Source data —
★ ★ ★ ★ ★ ★ ★

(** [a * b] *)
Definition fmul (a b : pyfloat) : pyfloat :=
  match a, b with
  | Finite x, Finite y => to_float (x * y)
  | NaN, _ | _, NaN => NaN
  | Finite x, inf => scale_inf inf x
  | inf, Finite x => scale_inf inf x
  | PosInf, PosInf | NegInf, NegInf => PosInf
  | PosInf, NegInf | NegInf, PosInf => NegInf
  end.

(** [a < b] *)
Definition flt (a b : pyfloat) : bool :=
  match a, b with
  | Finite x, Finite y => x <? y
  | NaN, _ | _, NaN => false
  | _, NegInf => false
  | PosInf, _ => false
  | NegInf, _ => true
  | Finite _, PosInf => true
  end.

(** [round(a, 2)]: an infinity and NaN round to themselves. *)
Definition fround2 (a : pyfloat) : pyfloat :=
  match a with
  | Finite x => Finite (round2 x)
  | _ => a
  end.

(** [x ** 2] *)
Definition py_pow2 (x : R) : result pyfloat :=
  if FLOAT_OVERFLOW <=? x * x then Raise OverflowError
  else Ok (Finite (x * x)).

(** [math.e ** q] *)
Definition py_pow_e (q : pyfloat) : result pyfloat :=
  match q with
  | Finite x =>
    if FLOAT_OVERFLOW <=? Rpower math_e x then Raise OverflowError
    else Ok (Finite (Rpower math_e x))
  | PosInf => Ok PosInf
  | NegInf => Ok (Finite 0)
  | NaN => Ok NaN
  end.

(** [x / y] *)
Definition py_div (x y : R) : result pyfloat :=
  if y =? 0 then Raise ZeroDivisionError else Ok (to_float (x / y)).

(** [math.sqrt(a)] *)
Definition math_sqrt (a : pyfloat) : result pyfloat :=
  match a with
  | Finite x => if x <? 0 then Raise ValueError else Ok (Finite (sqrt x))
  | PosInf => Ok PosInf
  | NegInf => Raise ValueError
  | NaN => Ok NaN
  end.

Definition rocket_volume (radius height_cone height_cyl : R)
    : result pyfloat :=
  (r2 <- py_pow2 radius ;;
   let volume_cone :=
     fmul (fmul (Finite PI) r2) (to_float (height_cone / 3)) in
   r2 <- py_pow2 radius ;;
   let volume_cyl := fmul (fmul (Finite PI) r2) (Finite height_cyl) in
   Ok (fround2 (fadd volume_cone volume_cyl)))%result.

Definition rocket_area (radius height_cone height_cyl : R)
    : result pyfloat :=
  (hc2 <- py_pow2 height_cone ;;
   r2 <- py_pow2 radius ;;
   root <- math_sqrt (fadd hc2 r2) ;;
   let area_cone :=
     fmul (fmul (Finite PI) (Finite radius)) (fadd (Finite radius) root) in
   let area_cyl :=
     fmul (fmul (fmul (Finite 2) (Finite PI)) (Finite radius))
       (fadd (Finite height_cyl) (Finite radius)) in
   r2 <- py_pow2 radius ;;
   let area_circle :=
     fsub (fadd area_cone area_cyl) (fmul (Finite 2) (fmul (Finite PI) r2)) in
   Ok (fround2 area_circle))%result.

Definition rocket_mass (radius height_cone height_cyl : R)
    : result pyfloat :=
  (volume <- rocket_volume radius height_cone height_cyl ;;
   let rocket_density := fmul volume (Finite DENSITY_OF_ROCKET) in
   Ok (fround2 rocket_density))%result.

★ ★ ★ ★ ★ ★ ★

TO DO —
Check each line above for the string "OverflowError", then copy the ones that have it.

ANSWER FOR THE TASK —
  if FLOAT_OVERFLOW <=? x * x then Raise OverflowError
    if FLOAT_OVERFLOW <=? Rpower math_e x then Raise OverflowError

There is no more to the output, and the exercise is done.